What you return should be the lines from the first line of the records below through the line holding "Conventions.", unchanged.

--- Data shown Enclosed Below ---

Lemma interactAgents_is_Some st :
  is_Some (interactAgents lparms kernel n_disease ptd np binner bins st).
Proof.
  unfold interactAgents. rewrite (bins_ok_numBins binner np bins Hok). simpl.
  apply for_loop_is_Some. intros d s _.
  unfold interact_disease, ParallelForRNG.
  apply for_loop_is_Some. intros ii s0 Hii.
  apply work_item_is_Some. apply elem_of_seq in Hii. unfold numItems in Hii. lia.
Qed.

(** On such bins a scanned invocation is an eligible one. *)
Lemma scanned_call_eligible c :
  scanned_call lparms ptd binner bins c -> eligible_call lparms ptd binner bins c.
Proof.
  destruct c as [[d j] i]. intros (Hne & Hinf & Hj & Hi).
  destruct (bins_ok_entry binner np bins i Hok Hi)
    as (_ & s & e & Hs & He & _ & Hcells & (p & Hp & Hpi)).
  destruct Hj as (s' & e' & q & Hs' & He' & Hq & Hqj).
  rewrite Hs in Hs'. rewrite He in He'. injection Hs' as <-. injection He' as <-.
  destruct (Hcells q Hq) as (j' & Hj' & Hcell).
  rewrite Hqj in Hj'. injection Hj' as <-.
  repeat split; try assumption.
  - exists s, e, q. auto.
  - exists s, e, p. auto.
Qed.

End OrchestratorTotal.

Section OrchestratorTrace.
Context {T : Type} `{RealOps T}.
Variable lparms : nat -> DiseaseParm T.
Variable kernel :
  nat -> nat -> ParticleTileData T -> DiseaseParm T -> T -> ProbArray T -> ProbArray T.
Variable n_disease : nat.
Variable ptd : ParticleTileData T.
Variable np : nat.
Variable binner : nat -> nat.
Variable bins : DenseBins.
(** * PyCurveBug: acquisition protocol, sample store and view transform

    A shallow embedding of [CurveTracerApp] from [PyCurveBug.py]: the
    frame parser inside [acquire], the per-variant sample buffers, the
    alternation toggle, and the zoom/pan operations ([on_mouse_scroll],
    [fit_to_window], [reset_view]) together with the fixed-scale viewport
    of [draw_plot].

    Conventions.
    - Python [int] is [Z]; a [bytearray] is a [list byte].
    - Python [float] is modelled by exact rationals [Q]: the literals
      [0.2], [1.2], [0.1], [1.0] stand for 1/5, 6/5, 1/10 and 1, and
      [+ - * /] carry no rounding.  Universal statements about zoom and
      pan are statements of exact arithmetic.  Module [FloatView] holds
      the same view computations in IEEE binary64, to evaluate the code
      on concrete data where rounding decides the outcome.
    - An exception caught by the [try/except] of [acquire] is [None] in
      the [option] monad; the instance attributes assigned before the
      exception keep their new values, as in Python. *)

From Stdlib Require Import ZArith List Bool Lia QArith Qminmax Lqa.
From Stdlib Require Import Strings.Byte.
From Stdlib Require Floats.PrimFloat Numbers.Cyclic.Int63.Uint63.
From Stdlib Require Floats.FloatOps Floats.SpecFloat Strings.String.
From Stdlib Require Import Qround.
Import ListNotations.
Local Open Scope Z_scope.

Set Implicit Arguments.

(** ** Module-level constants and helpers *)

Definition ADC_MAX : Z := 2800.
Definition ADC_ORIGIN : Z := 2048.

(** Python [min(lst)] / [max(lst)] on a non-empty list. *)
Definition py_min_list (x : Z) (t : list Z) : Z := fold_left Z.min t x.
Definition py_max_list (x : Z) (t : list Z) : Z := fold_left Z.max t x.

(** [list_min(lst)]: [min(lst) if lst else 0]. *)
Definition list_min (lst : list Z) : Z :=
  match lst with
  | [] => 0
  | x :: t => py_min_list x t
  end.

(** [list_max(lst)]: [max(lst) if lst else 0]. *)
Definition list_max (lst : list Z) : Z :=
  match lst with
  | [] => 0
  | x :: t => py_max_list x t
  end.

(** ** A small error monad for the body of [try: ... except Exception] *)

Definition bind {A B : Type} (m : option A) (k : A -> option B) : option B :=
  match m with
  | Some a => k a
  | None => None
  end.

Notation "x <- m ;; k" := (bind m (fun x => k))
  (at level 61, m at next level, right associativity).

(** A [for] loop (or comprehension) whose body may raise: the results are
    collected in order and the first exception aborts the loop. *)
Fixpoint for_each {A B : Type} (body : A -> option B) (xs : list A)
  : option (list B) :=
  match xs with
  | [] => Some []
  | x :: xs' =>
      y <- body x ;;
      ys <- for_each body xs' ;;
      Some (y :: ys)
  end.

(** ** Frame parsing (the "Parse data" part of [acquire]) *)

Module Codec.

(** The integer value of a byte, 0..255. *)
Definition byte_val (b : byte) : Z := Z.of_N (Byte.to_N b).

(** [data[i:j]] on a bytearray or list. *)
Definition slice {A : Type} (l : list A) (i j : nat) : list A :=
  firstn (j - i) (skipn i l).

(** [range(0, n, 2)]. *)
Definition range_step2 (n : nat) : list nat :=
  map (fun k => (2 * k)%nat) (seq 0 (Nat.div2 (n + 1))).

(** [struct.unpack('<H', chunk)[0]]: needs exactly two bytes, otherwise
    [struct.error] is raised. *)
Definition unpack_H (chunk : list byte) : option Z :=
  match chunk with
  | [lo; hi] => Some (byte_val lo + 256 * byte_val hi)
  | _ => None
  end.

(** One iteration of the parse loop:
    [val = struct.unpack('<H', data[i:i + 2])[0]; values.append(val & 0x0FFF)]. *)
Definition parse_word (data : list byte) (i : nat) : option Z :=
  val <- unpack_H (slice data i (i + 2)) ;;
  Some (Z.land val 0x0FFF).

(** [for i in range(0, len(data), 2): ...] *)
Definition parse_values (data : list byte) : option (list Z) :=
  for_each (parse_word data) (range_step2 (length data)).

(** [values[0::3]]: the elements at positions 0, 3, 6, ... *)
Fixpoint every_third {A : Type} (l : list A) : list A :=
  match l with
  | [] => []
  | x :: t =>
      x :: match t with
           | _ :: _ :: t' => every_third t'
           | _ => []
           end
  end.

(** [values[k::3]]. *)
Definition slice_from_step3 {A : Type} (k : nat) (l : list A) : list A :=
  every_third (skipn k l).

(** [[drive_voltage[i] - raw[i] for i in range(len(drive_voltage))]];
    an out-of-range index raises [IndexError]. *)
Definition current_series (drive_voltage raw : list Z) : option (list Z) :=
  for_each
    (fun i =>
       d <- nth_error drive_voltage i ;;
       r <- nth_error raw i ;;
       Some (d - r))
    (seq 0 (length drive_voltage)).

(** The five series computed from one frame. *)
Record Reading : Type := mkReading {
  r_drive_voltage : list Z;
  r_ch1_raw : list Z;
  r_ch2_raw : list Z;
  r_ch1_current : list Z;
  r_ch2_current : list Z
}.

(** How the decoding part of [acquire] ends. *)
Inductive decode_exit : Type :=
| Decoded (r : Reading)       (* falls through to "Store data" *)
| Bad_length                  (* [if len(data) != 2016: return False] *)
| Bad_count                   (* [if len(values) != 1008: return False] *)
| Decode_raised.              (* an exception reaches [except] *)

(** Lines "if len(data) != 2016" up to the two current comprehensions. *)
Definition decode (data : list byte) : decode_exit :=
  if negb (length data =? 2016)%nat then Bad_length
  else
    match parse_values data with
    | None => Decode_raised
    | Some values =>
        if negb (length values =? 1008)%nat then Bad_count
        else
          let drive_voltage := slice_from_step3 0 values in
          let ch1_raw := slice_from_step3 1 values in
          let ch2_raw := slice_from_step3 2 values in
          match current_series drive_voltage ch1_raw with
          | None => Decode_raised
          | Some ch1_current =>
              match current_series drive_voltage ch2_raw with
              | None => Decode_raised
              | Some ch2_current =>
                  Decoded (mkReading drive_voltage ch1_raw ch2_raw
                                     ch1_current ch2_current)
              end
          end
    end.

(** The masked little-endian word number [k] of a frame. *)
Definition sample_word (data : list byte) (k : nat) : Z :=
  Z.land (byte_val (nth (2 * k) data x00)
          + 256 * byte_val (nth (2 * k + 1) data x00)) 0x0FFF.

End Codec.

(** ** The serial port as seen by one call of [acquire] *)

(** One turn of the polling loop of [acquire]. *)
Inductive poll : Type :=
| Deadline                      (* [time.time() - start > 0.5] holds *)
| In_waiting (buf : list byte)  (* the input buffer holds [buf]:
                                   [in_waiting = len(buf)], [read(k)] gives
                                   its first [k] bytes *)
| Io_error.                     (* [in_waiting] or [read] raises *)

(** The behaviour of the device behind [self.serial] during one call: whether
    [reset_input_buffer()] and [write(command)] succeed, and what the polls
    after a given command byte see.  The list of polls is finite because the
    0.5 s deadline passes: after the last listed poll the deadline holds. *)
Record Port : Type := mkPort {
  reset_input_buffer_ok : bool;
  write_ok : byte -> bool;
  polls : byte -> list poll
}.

--- End of Enclosed Data shown ---

→ **Finished task**:
Lemma interactAgents_is_Some st :
  is_Some (interactAgents lparms kernel n_disease ptd np binner bins st).
Proof.
  unfold interactAgents. rewrite (bins_ok_numBins binner np bins Hok). simpl.
  apply for_loop_is_Some. intros d s _.
  unfold interact_disease, ParallelForRNG.
  apply for_loop_is_Some. intros ii s0 Hii.
  apply work_item_is_Some. apply elem_of_seq in Hii. unfold numItems in Hii. lia.
Qed.

(** On such bins a scanned invocation is an eligible one. *)
Lemma scanned_call_eligible c :
  scanned_call lparms ptd binner bins c -> eligible_call lparms ptd binner bins c.
Proof.
  destruct c as [[d j] i]. intros (Hne & Hinf & Hj & Hi).
  destruct (bins_ok_entry binner np bins i Hok Hi)
    as (_ & s & e & Hs & He & _ & Hcells & (p & Hp & Hpi)).
  destruct Hj as (s' & e' & q & Hs' & He' & Hq & Hqj).
  rewrite Hs in Hs'. rewrite He in He'. injection Hs' as <-. injection He' as <-.
  destruct (Hcells q Hq) as (j' & Hj' & Hcell).
  rewrite Hqj in Hj'. injection Hj' as <-.
  repeat split; try assumption.
  - exists s, e, q. auto.
  - exists s, e, p. auto.
Qed.

End OrchestratorTotal.

Section OrchestratorTrace.
Context {T : Type} `{RealOps T}.
Variable lparms : nat -> DiseaseParm T.
Variable kernel :
  nat -> nat -> ParticleTileData T -> DiseaseParm T -> T -> ProbArray T -> ProbArray T.
Variable n_disease : nat.
Variable ptd : ParticleTileData T.
Variable np : nat.
Variable binner : nat -> nat.
Variable bins : DenseBins.
(** * PyCurveBug: acquisition protocol, sample store and view transform

    A shallow embedding of [CurveTracerApp] from [PyCurveBug.py]: the
    frame parser inside [acquire], the per-variant sample buffers, the
    alternation toggle, and the zoom/pan operations ([on_mouse_scroll],
    [fit_to_window], [reset_view]) together with the fixed-scale viewport
    of [draw_plot].

    Conventions.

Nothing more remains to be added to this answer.